Уфф! Если бы этот дотошный зоопсихолог спросил о Хейдеггере или Габриэле Марселе, Саломатину осталось бы только сдаться. Но Киркегор! История Киркегора была не просто ему знакома, она была внутренне ему близка. Как и датский мыслитель, он через десять лет после разрыва питал к бывшей невесте сильные чувства. Пожалуй, более сильные, чем то, что осталось бы от любви, проживи они эти десять лет вместе. Правда, к Ларисе он чувствовал не любовь уже, а обиду, злость, ревность… Да и не сам он отказался от Ларисы. Но все же очень хорошо понимал Киркегора.

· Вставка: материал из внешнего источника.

(** ** Sanitizing text *)

Lemma noAngles_removeAngles (s : string) : noAngles (removeAngles s) = true.
Proof.
  unfold noAngles, chars. induction s as [ | c s IH]; [reflexivity | ].
  simpl. destruct (isAngle c) eqn:E; [exact IH | ].
  simpl. now rewrite E.
Qed.

Lemma removeAngles_noAngles (s : string) :
  noAngles s = true -> removeAngles s = s.
Proof.
  unfold noAngles, chars. induction s as [ | c s IH]; [reflexivity | ].
  simpl. intros H. apply andb_true_iff in H. destruct H as [Hc Hs].
  apply negb_true_iff in Hc. rewrite Hc. f_equal. now apply IH.
Qed.

Lemma noAngles_substring (m : nat) :
  forall s, noAngles s = true -> noAngles (substring 0 m s) = true.
Proof.
  unfold noAngles, chars. induction m as [ | m IH]; intros [ | c s];
    simpl; try reflexivity.
  intros H. apply andb_true_iff in H. destruct H as [Hc Hs].
  rewrite Hc. now apply IH.
Qed.

Lemma noAngles_trimStart (s : string) :
  noAngles s = true -> noAngles (trimStart s) = true.
Proof.
  unfold noAngles, chars. induction s as [ | c s IH]; [reflexivity | ].
  simpl. intros H. destruct (isWhiteSpace c); [ | exact H].
  apply andb_true_iff in H. now apply IH.
Qed.

Lemma noAngles_trimEnd (s : string) :
  noAngles s = true -> noAngles (trimEnd s) = true.
Proof.
  unfold noAngles, chars. induction s as [ | c s IH]; [reflexivity | ].
  simpl. intros H. apply andb_true_iff in H. destruct H as [Hc Hs].
  destruct (isWhiteSpace c && String.eqb (trimEnd s) ""); [reflexivity | ].
  simpl. rewrite Hc. now apply IH.
Qed.

Lemma length_substring_le (m : nat) :
  forall s, (String.length (substring 0 m s) <= m)%nat.
Proof.
  induction m as [ | m IH]; intros [ | c s]; simpl; try lia.
  specialize (IH s). lia.
Qed.

Lemma substring_short (m : nat) :
  forall s, (String.length s <= m)%nat -> substring 0 m s = s.
Proof.
  induction m as [ | m IH]; intros [ | c s]; simpl; intros H;
    try reflexivity; try lia.
  f_equal. apply IH. lia.
Qed.

Lemma length_trimStart_le (s : string) :
  (String.length (trimStart s) <= String.length s)%nat.
Proof.
  induction s as [ | c s IH]; simpl; [lia | ].
  destruct (isWhiteSpace c); simpl; lia.
Qed.

Lemma length_trimEnd_le (s : string) :
  (String.length (trimEnd s) <= String.length s)%nat.
Proof.
  induction s as [ | c s IH]; simpl; [lia | ].
  destruct (isWhiteSpace c && String.eqb (trimEnd s) ""); simpl; lia.
Qed.

Lemma trimEnd_idempotent (s : string) : trimEnd (trimEnd s) = trimEnd s.
Proof.
  induction s as [ | c s IH]; [reflexivity | ].
  simpl. destruct (isWhiteSpace c && String.eqb (trimEnd s) "") eqn:E;
    [reflexivity | ].
  simpl. now rewrite IH, E.
Qed.

(** A string that is empty or starts with a character that is no white
    space. *)
Lemma trimStart_head (s : string) :
  trimStart s = ""
  \/ exists c rest, trimStart s = String c rest /\ isWhiteSpace c = false.
Proof.
  induction s as [ | c s IH]; [now left | ].
  simpl. destruct (isWhiteSpace c) eqn:E; [exact IH | ].
  right. now exists c, s.
Qed.

Lemma last_cons {A : Type} (l : list A) :
  forall a d, last (a :: l) d = last l a.
Proof.
  induction l as [ | b l IH]; intros a d; [reflexivity | ].
  change (last (a :: b :: l) d) with (last (b :: l) d).
  now rewrite !IH.
Qed.

Lemma trimEnd_last (s : string) :
  match chars (trimEnd s) with
  | [] => True
  | c :: rest => isWhiteSpace (last rest c) = false
  end.
Proof.
  unfold chars. induction s as [ | c s IH]; [exact I | ].
  simpl. destruct (isWhiteSpace c && String.eqb (trimEnd s) "") eqn:E;
    [exact I | ].
  simpl. destruct (trimEnd s) as [ | c' rest] eqn:Et.
  - simpl. rewrite andb_true_r in E. exact E.
  - simpl in IH. change (list_ascii_of_string (String c' rest))
      with (c' :: list_ascii_of_string rest).
    now rewrite last_cons.
Qed.

Lemma trim_trimmed (s : string) :
  trimmed (trim s) = true /\ trim (trim s) = trim s.
Proof.
  unfold trim.
  assert (Hlast := trimEnd_last (trimStart s)).
  destruct (trimStart_head s) as [E | [c [rest [E Hc]]]];
    rewrite E in *; [now split | ].
  assert (Hstep : forall r, trimEnd (String c r) = String c (trimEnd r))
    by (intros r; simpl; now rewrite Hc).
  rewrite Hstep in *. unfold chars in Hlast.
  change (list_ascii_of_string (String c (trimEnd rest)))
    with (c :: list_ascii_of_string (trimEnd rest)) in Hlast.
  cbv beta iota in Hlast.
  split.
  - unfold trimmed, chars.
    change (list_ascii_of_string (String c (trimEnd rest)))
      with (c :: list_ascii_of_string (trimEnd rest)).
    cbv beta iota. now rewrite Hc, Hlast.
  - assert (Hstart : trimStart (String c (trimEnd rest))
                     = String c (trimEnd rest))
      by (simpl; now rewrite Hc).
    now rewrite Hstart, Hstep, trimEnd_idempotent.
Qed.

(** X19: whatever the input, the sanitized text holds no angle bracket, is
    at most [maxLength] characters long and neither starts nor ends with
    white space; sanitizing it again changes nothing, and an input that is no
    string gives the empty text. *)
Theorem sanitizeInput_clean :
  forall (input : option value) (maxLength : nat),
    noAngles (sanitizeInput input maxLength) = true
    /\ (String.length (sanitizeInput input maxLength) <= maxLength)%nat
    /\ trimmed (sanitizeInput input maxLength) = true
    /\ sanitizeInput (Some (VStr (sanitizeInput input maxLength))) maxLength
       = sanitizeInput input maxLength
    /\ (typeof input <> TString -> sanitizeInput input maxLength = "").
Proof.
  intros input maxLength.
  assert (Hempty : noAngles "" = true /\ (String.length "" <= maxLength)%nat
                   /\ trimmed "" = true
                   /\ sanitizeInput (Some (VStr "")) maxLength = "").
  { repeat split; simpl; try lia. now destruct maxLength. }
  destruct input as [[ | b | q | s | l | f] | ];
    try (cbn [sanitizeInput typeof];
         destruct Hempty as [H1 [H2 [H3 H4]]]; repeat split; assumption).
  clear Hempty. cbn [sanitizeInput].
  set (cut := substring 0 maxLength (removeAngles s)).
  assert (Hangles : noAngles (trim cut) = true).
  { unfold trim. apply noAngles_trimEnd, noAngles_trimStart.
    apply noAngles_substring, noAngles_removeAngles. }
  assert (Hlen : (String.length (trim cut) <= maxLength)%nat).
  { unfold trim.
    assert (H1 := length_trimEnd_le (trimStart cut)).
    assert (H2 := length_trimStart_le cut).
    assert (H3 := length_substring_le maxLength (removeAngles s)).
    fold cut in H3. lia. }
  destruct (trim_trimmed cut) as [Htrimmed Htrim].
  repeat split; try assumption.
  - rewrite (removeAngles_noAngles _ Hangles).
    rewrite (substring_short _ _ Hlen). exact Htrim.
  - intros H. now elim H.
Qed.

Lemma sanitizeInput_clean_witness : sanitizeInput (Some (VNum 5)) 20 = "".
Proof.
  apply (proj2 (proj2 (proj2 (proj2 (sanitizeInput_clean (Some (VNum 5)) 20))))).
  discriminate.
Defined.

Example sanitizeInput_sample :
  sanitizeInput (Some (VStr "  <b>with friends</b>  after work ")) 20
  = "bwith friends/b  a"
  /\ sanitizeInput (Some (VNum 5)) 20 = "".
Proof. split; reflexivity. Qed.

(** ** The unit of the time since the last entry *)

Lemma unit_thresholds (diff : Z) :
  0 <= diff ->
  (0 <? wholeYears diff) = (366 <=? wholeDays diff)
  /\ (0 <? wholeMonths diff) = (31 <=? wholeDays diff)
  /\ (0 <? wholeDays diff) = (1 <=? wholeDays diff)
  /\ (0 <? wholeHours diff) = (3600000 <=? diff)
  /\ 0 <= wholeYears diff /\ 0 <= wholeMonths diff /\ 0 <= wholeDays diff
  /\ 0 <= wholeHours diff /\ 0 <= wholeMinutes diff.
Proof.
  intros Hdiff.
  unfold wholeYears, wholeMonths, wholeHours, wholeMinutes.
  assert (Hdays : 0 <= wholeDays diff)
    by (unfold wholeDays; apply Z.div_pos; lia).
  generalize dependent (wholeDays diff). intros days Hdays.
  repeat split; try assumption;
    try (apply Z.div_pos; lia);
    try (apply Bool.eq_true_iff_eq; rewrite Z.ltb_lt, Z.leb_le;
         Z.to_euclidean_division_equations; lia).
Qed.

— О, это ин-те-рес-ней-шая личность! Блестящий богослов (ему прочили большое будущее), он любил и был любим, но вдруг перечеркнул карьеру и отрекся от невесты. И жил одиноко.
— Разлюбил? Или она? — спросила Галочка.
— Нет. Уехал потому, что не хотел дать чувству погаснуть, разменять его на мелочи быта.
— Психопат какой-то! — разочарованно протянула Галочка.
Саломатина понесло. Он пересказал трактат Киркегора «Или — или». А от киркегоровского «второго эстетика», от утверждения, что истинно свободный выбор не «или — или», а «или-или — безразлично», когда выбирают что-то, своим делают не за что-то, не за содержание, а просто чтобы выбрать и тем определить свое отношение к миру, — отсюда легко было перейти к Сартровой теории «абсолютной вменяемости».
— Любой поступок наш, любой шаг преднамерен. Сартр сказал: «Если я мобилизован на войну, то это моя война, я виновен в ней и я ее заслуживаю, потому что мог уклониться, — например, дезертировать или покончить с собой, а если я этого не сделал — то стал соучастником». То есть что бы ты ни выбрал, что бы ни сделал — это сделал ты, а не «среда», или «обстоятельства»…
И тут зоопсихолог ударил под дых, в самое уязвимое место саломатинской теории.
— Тэ-э-эк… Значит, что выбирать — неважно, важно не уклоняться от ответственности за выбор? Хоть в эсэсовцы, если только сам выбрал и готов, если придется, к стенке встать без истерики?